# [PROBLEM TO WORK ON]
Scan the records below. Report the number of lines containing the word "delivery", and nothing more.

# [RECORDS SHOWN]
(* ===== verification/HybridProps.v ===== *)
(** * HybridProps: the two block services never collide

    The invariant of the start-up protocol of hybridx and what follows from it,
    and the agreement of the two paths on what reaches the handlers. *)

From Stdlib Require Import ZArith Lia.
From stdpp Require Import base numbers list list_numbers sorting strings relations.
From S2P Require Import Prelude Blocks KVSpec KVHistory LightKVS Codec Geth Domain Hybrid.

Local Open Scope Z_scope.

(** ** The invariant *)

(** Before delivery has installed the seed. *)
Record pre_inv (s : hybrid) : Prop := {
  pi_claimed : h_claimed s = MinInt64;
  pi_dispatched : h_dispatched s = MinInt64;
  pi_flags : h_off s = false ∧ h_switched s = false ∧ h_stopped s = false;
  pi_logs : g_dlog s = [] ∧ g_taken s = [] ∧ g_nlog s = [];
  pi_d : (h_d s = DIdle ∧ h_seeded s = false) ∨
         (∃ n, h_d s = DSeed n ∧ h_seeded s = true ∧ g_first s = n ∧ g_next s = Some (n + 1) ∧
               is_block n);
  pi_n : h_n s = NIdle ∨
         ∃ b, h_n s = NClaim b ∧ is_block (ab_BlockNumber b) ∧ g_batch s = Some (ab_BlockNumber b)
}.

(** What the delivery goroutine relies on; [t] is the last block that belongs to
    delivery. *)
Definition d_ok (t : Z) (tk : bool) (s : hybrid) : Prop :=
  match h_d s with
  | DIdle => h_dispatched s = t ∧ if h_off s then tk = true else g_next s = Some (t + 1)
  | DSeed _ => False
  | DSeeded n => t = n - 1 ∧ h_dispatched s = MinInt64 ∧ g_first s = n ∧
                 g_next s = Some (n + 1) ∧ h_off s = false
  | DClaim n => t = n - 1 ∧ h_dispatched s = t ∧ g_next s = Some (n + 1) ∧ h_off s = false
  | DRun n | DRan n => t = n ∧ h_dispatched s = n - 1 ∧ g_next s = Some (n + 1) ∧ h_off s = false
  | DEnded => h_dispatched s = t - 1
  end.

Definition n_ok (t : Z) (tk : bool) (s : hybrid) : Prop :=
  match h_n s with
  | NIdle => h_switched s = false → tk = false
  | NClaim b => h_switched s = false ∧ tk = false ∧ g_batch s = Some (ab_BlockNumber b)
  | NWait b => h_switched s = false ∧ tk = true ∧ ab_BlockNumber b = t + 1 ∧
               g_batch s = Some (ab_BlockNumber b)
  | NStop b => h_switched s = false ∧ tk = true ∧ ab_BlockNumber b = t + 1 ∧
               h_dispatched s = t ∧ g_batch s = Some (ab_BlockNumber b)
  | NRun _ => h_switched s = true
  | NEnded => True
  end.

(** The blocks notification has taken, and those of them that have something for
    the handlers. *)
Definition taken (s : hybrid) : list Z := ab_BlockNumber <$> g_taken s.

Definition has_evm (b : AllTxBatch) : Prop := evm_events (ab_Events b) ≠ [].

Definition taken_evm (s : hybrid) : list Z := ab_BlockNumber <$> filter has_evm (g_taken s).

Definition nlog_ok (lossless : bool) (t : Z) (s : hybrid) : Prop :=
  if h_switched s
  then ∃ rest, taken s = t + 1 :: rest ∧ StronglySorted Z.lt (taken s) ∧
       (∃ m, g_batch s = Some m ∧ last (taken s) = Some m) ∧
       (lossless = true → taken s = seqZ (t + 1) (Z.of_nat (length (taken s)))) ∧
       h_dispatched s = t
  else g_taken s = [] ∧ h_stopped s = false.

(** Afterwards: [tk] says that notification has claimed block [t + 1]. *)
Record post_inv (lossless : bool) (t : Z) (tk : bool) (s : hybrid) : Prop := {
  po_seeded : h_seeded s = true;
  po_claimed : h_claimed s = if tk then t + 1 else t;
  po_range : 0 ≤ g_first s ≤ t + 1;
  po_d : d_ok t tk s;
  po_n : n_ok t tk s;
  po_dlog : g_dlog s = seqZ (g_first s) (t - g_first s + 1);
  po_nlog : nlog_ok lossless t s;
  po_tk : h_switched s = true → tk = true;
  po_handled : g_nlog s = taken_evm s
}.

Definition hinv (lossless : bool) (s : hybrid) : Prop :=
  (h_crash s = None ∨ h_crash s = Some CrashHandler) ∧
  (pre_inv s ∨ ∃ t tk, post_inv lossless t tk s).

Lemma seqZ_snoc m k : 0 ≤ k → seqZ m (k + 1) = seqZ m k ++ [m + k].
Proof. intros Hk. rewrite seqZ_app, (seqZ_cons (m + k) 1) by lia. done. Qed.
(** Encoders by enumeration. *)
Definition enc_wire : Wire := {|
  proto_Unmarshal := λ b,
    match b with
    | [Zpos p] =>
        '(st, reason, gas, ts) ← decode p;
        if (0 <=? gas) && (gas <? 2 ^ 64)
        then Some {| md_Status := st; md_Reason := reason; md_GasUsed := gas; md_Timestamp := ts |}
        else None
    | _ => None
    end;
  json_Unmarshal := λ b,
    match b with
    | [Zpos p] =>
        ls ← decode p;
        Some ((λ '(a, ts, d), {| rl_Address := Some a; rl_Topics := Some <$> ts; rl_Data := Some d |})
              <$> (ls : list (byte_slice * list byte_slice * byte_slice)))
    | _ => None
    end;
  Status_code := Status_code (Wire := demo_wire);
  Status_of := Status_of (Wire := demo_wire)
|}.

#[local] Existing Instance enc_wire.

Definition enc_sdk : EndorsementSDK enc_wire :=
  @Build_EndorsementSDK enc_wire unit
    (λ rws name event payload, {| e_Status := 200; e_Message := "OK"; e_RWS := rws;
       e_EventName := name; e_Event := event; e_Payload := payload |})
    (λ _ res, Ok {| pr_Version := 1; pr_Status := e_Status res; pr_Message := e_Message res;
       pr_Payload := None; pr_Signed := Some res |})
    (λ md, Ok [Zpos (encode (md_Status md, md_Reason md, md_GasUsed md, md_Timestamp md))])
    (λ ls, Ok [Zpos (encode ((λ l, (log_Address l, log_Topics l, log_Data l)) <$> ls))]).

#[local] Existing Instance enc_sdk.

#[export] Instance enc_sdk_laws : SDKLaws enc_wire enc_sdk.
Proof.
  constructor; simpl; try done.
  - by intros _ res resp [= <-].
  - intros md b Hg [= <-]. rewrite decode_encode. simpl. unfold is_u64 in Hg.
    destruct md as [st re g ts]. simpl in *. destruct (Z.leb_spec 0 g), (Z.ltb_spec g (2 ^ 64));
      simpl; try lia. done.
  - intros ls b [= <-]. split; [done|]. rewrite decode_encode. eexists. split; [reflexivity|].
    induction ls as [|l ls IH]; simpl; constructor; [|done].
    split_and!; simpl; try done. rewrite <-list_fmap_compose. by rewrite list_fmap_id.
Qed.

(** The sender's nonce is [n], at block 3. *)
Definition nonce_store (n : Z) : ReadStore := λ ns key,
  if String.eqb key (accKey true "nonce")
  then Ok (Some {| wr_Namespace := ns; wr_Key := key; wr_BlockNum := 3; wr_TxNum := 0;
                   wr_Value := Some (uint64ToBytes n); wr_IsDelete := false;
                   wr_TxID := "t"; wr_Version := 1 |})
  else Ok None.
(* ===== verification/Endorse.v ===== *)
(** * Endorse: the gateway's endorsement client

    gateway/core/endorse.go: the fan-out of a transaction to the endorsers with
    its early cancellation ([ExecuteTransaction]), the read-only call and its
    errors ([call]), and the gas estimate ([EstimateGas]).  The goroutines of the
    fan-out are interleaved endorser by endorser; [NsVersionUint64] is
    common/config.go's. *)

From Stdlib Require Import ZArith QArith Qround Lia.
From stdpp Require Import base numbers list strings relations.
From S2P Require Import Prelude Blocks Codec Geth StateDB StateDBProps Domain Executor Engine.

Local Open Scope Z_scope.

(** ** Namespace versions *)

Definition digit_value (c : Ascii.ascii) : option Z :=
  let n := Z.of_nat (Ascii.nat_of_ascii c) - 48 in
  if (0 <=? n) && (n <? 10) then Some n else None.

(** The digits of a number, the first one read so far into [acc]. *)
Fixpoint parse_digits (acc : Z) (s : string) : option Z :=
  match s with
  | EmptyString => Some acc
  | String c s => d ← digit_value c; parse_digits (acc * 10 + d) s
  end.

(** [strconv.ParseUint(s, 10, 64)]. *)
Definition ParseUint (s : string) : option Z :=
  match s with
  | EmptyString => None
  | _ => n ← parse_digits 0 s; if n <? 2 ^ 64 then Some n else None
  end.

(** [ParseFloat] gives the rational a decimal literal denotes. *)
Definition NsVersionUint64 (ParseFloat : string → option Q) (NsVersion : string)
    : result string Z :=
  if String.eqb NsVersion "" then Ok 0
  else match ParseUint NsVersion with
       | Some v => Ok v
       | None =>
           match ParseFloat NsVersion with
           | None => Err "not a valid Fabric-X namespace version"
           | Some f =>
               if negb (Qle_bool (0 # 1) f) || negb (Qeq_bool f (inject_Z (Qfloor f)))
               then Err "not a valid Fabric-X namespace version"
               else Ok (u64 (Qfloor f))
           end
       end.

(** [createInvocation]; [NewInvocation] is the SDK's builder. *)
Definition createInvocation {Inv : Type} (ParseFloat : string → option Q)
    (NewInvocation : string → string → string → Z → list byte_slice → result string Inv)
    (channel namespace nsVersion : string) (args : list byte_slice) : result string Inv :=
  match NsVersionUint64 ParseFloat nsVersion with
  | Err err => Err err
  | Ok nsVersionX => NewInvocation channel namespace nsVersion nsVersionX args
  end.

(** ** The fan-out *)

(** An error of an endorser call: its text and the two forms of cancellation,
    which survive wrapping. *)
Record rpc_error := {
  re_msg : string;
  re_ctxCanceled : bool;     (* errors.Is(err, context.Canceled) *)
  re_grpcCanceled : bool     (* status.Code(err) == codes.Canceled *)
}.

Definition isCancellation (err : rpc_error) : bool := re_ctxCanceled err || re_grpcCanceled err.

(** [fmt.Errorf("call endorser: %w", err)] and
    [fmt.Errorf("process EVM transaction: %s", msg)]. *)
Definition call_error (err : rpc_error) : rpc_error := {|
  re_msg := "call endorser: " +:+ re_msg err; re_ctxCanceled := re_ctxCanceled err;
  re_grpcCanceled := re_grpcCanceled err |}.
Definition process_error (msg : string) : rpc_error := {|
  re_msg := "process EVM transaction: " +:+ msg; re_ctxCanceled := false;
  re_grpcCanceled := false |}.

Abbreviation answer := (result rpc_error ProposalResponse).

Definition accepted_status (status : Z) : bool :=
  (status =? StatusOK) || (status =? StatusEVMRevert) || (status =? StatusExecFailure).

(** [processEndorsement] on the answer of one endorser: its slot of [res] or
    [errs]. *)
Definition processEndorsement (a : answer) : result rpc_error ProposalResponse :=
  match a with
  | Err err => Err (call_error err)
  | Ok pResp =>
      if accepted_status (pr_Status pResp) then Ok pResp
      else Err (process_error (pr_Message pResp))
  end.

(** The fan-out under way: the slots filled so far, the derived context and the
    caller's. *)
Record fanout := {
  fo_slots : list (option (result rpc_error ProposalResponse));
  fo_cancelled : bool;
  fo_caller : bool
}.

Definition fan_start (n : nat) : fanout := {|
  fo_slots := replicate n None; fo_cancelled := false; fo_caller := false |}.

(** Endorser [i] has answered; an error cancels the others. *)
Definition answered (i : nat) (a : answer) (s : fanout) : fanout :=
  let slot := processEndorsement a in
  {| fo_slots := <[i := Some slot]> (fo_slots s);
     fo_cancelled := fo_cancelled s || match slot with Err _ => true | Ok _ => false end;
     fo_caller := fo_caller s |}.

(** [genuine i] is what endorser [i] answers if nothing interrupts it; under a
    cancelled context it may return a cancellation instead. *)
Inductive fan_step (genuine : nat → answer) : fanout → fanout → Prop :=
| fan_answer s i :
    fo_slots s !! i = Some None → fan_step genuine s (answered i (genuine i) s)
| fan_abort s i err :
    fo_slots s !! i = Some None → fo_cancelled s = true → isCancellation err = true →
    fan_step genuine s (answered i (Err err) s)
| fan_caller_cancels s :
    fan_step genuine s {| fo_slots := fo_slots s; fo_cancelled := true; fo_caller := true |}.

(** The first error of the slots that [p] holds of. *)
Fixpoint first_error (p : rpc_error → bool)
    (slots : list (option (result rpc_error ProposalResponse))) : option rpc_error :=
  match slots with
  | Some (Err err) :: rest => if p err then Some err else first_error p rest
  | _ :: rest => first_error p rest
  | [] => None
  end.

Definition responses (slots : list (option (result rpc_error ProposalResponse)))
    : list ProposalResponse :=
  omap (λ o, match o with Some (Ok r) => Some r | _ => None end) slots.

(** The two passes over [errs] after [wg.Wait()]. *)
Definition fan_result (s : fanout) : result rpc_error (list ProposalResponse) :=
  match first_error (λ err, negb (isCancellation err)) (fo_slots s) with
  | Some err => Err err
  | None =>
      match first_error (λ _, true) (fo_slots s) with
      | Some err => Err err
      | None => Ok (responses (fo_slots s))
      end
  end.

Definition fan_done (s : fanout) : bool :=
  forallb (λ o, match o with Some _ => true | None => false end) (fo_slots s).

(** ** Calls *)

(** The errors of a call: [*common.CallError], or a transport failure. *)
Inductive call_err :=
| CallErr (e : CallError)
| Transport (msg : string).

(** The errors [call] and [EstimateGas] return. *)
Inductive query_error :=
| RevertError (Reason : string) (Data : option byte_slice)
| ExecutionError (Message : string)
| QueryFailed (msg : string)
| GasExceedsAllowance (gas : Z).

Section calls.
Context {G : GethTypes}.

(** [local.Call]: the results [(ret, maxUsedGas, err)].  The state it reads may
    change between calls, so the number of the call is an argument. *)
Context (local_Call : nat → CallMsg → option byte_slice * Z * option call_err).

Definition call (args : CallMsg) : option byte_slice * Z * option query_error :=
  match local_Call 0 args with
  | (payload, gas, None) => (payload, gas, None)
  | (_, gas, Some (Transport msg)) => (None, gas, Some (QueryFailed ("process call: " +:+ msg)))
  | (_, gas, Some (CallErr e)) =>
      if ce_Reverted e then
        if (slice_len (ce_Data e) =? 0)%nat then (None, gas, None)
        else (None, gas, Some (RevertError (ce_Message e) (ce_Data e)))
      else if (ce_Status e =? StatusExecFailure) || (ce_Status e =? StatusTxRejected)
      then (None, gas, Some (ExecutionError (ce_Message e)))
      else (None, gas, Some (QueryFailed "query response was not successful"))
  end.

Definition CallContract (args : CallMsg) : option byte_slice * option query_error :=
  let '(payload, _, err) := call args in (payload, err).

Definition estimateGasCeiling : Z := 10_000_000.
Definition sstoreSentryBuffer : Z := 2301.

Definition with_gas_limit (args : CallMsg) (gas : Z) : CallMsg := {|
  cm_From := cm_From args; cm_To := cm_To args; cm_Gas := gas; cm_GasPrice := cm_GasPrice args;
  cm_GasFeeCap := cm_GasFeeCap args; cm_GasTipCap := cm_GasTipCap args;
  cm_Value := cm_Value args; cm_Data := cm_Data args; cm_AccessList := cm_AccessList args;
  cm_BlobGasFeeCap := cm_BlobGasFeeCap args; cm_BlobHashes := cm_BlobHashes args;
  cm_AuthorizationList := cm_AuthorizationList args |}.

(** [probeGas]: the results [(maxUsedGas, ok)] or an error. *)
Definition probeGas (i : nat) (args : CallMsg) (gas : Z) : result query_error (Z * bool) :=
  match local_Call i (with_gas_limit args gas) with
  | (_, maxUsedGas, None) => Ok (maxUsedGas, true)
  | (_, _, Some (Transport msg)) => Err (QueryFailed ("process call: " +:+ msg))
  | (_, maxUsedGas, Some (CallErr e)) =>
      if ce_Reverted e && (0 <? slice_len (ce_Data e))%nat
      then Err (RevertError (ce_Message e) (ce_Data e))
      else Ok (maxUsedGas, false)
  end.

(** The loop; [None] when the fuel runs out. *)
Fixpoint estimate_loop (fuel i : nat) (args : CallMsg) (guess : Z)
    : option (result query_error Z) :=
  match fuel with
  | O => None
  | S fuel =>
      if guess <? estimateGasCeiling then
        match probeGas i args guess with
        | Err err => Some (Err err)
        | Ok (_, true) => Some (Ok guess)
        | Ok (_, false) => estimate_loop fuel (S i) args (u64 (guess * 2))
        end
      else Some (Ok estimateGasCeiling)
  end.

Definition EstimateGas (fuel : nat) (args : CallMsg) : option (result query_error Z) :=
  match probeGas 0 args estimateGasCeiling with
  | Err err => Some (Err err)
  | Ok (_, false) => Some (Err (GasExceedsAllowance estimateGasCeiling))
  | Ok (maxUsedGas, true) => estimate_loop fuel 1 args (u64 (maxUsedGas + sstoreSentryBuffer))
  end.
End calls.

# [REPLY TO THE TASK]
3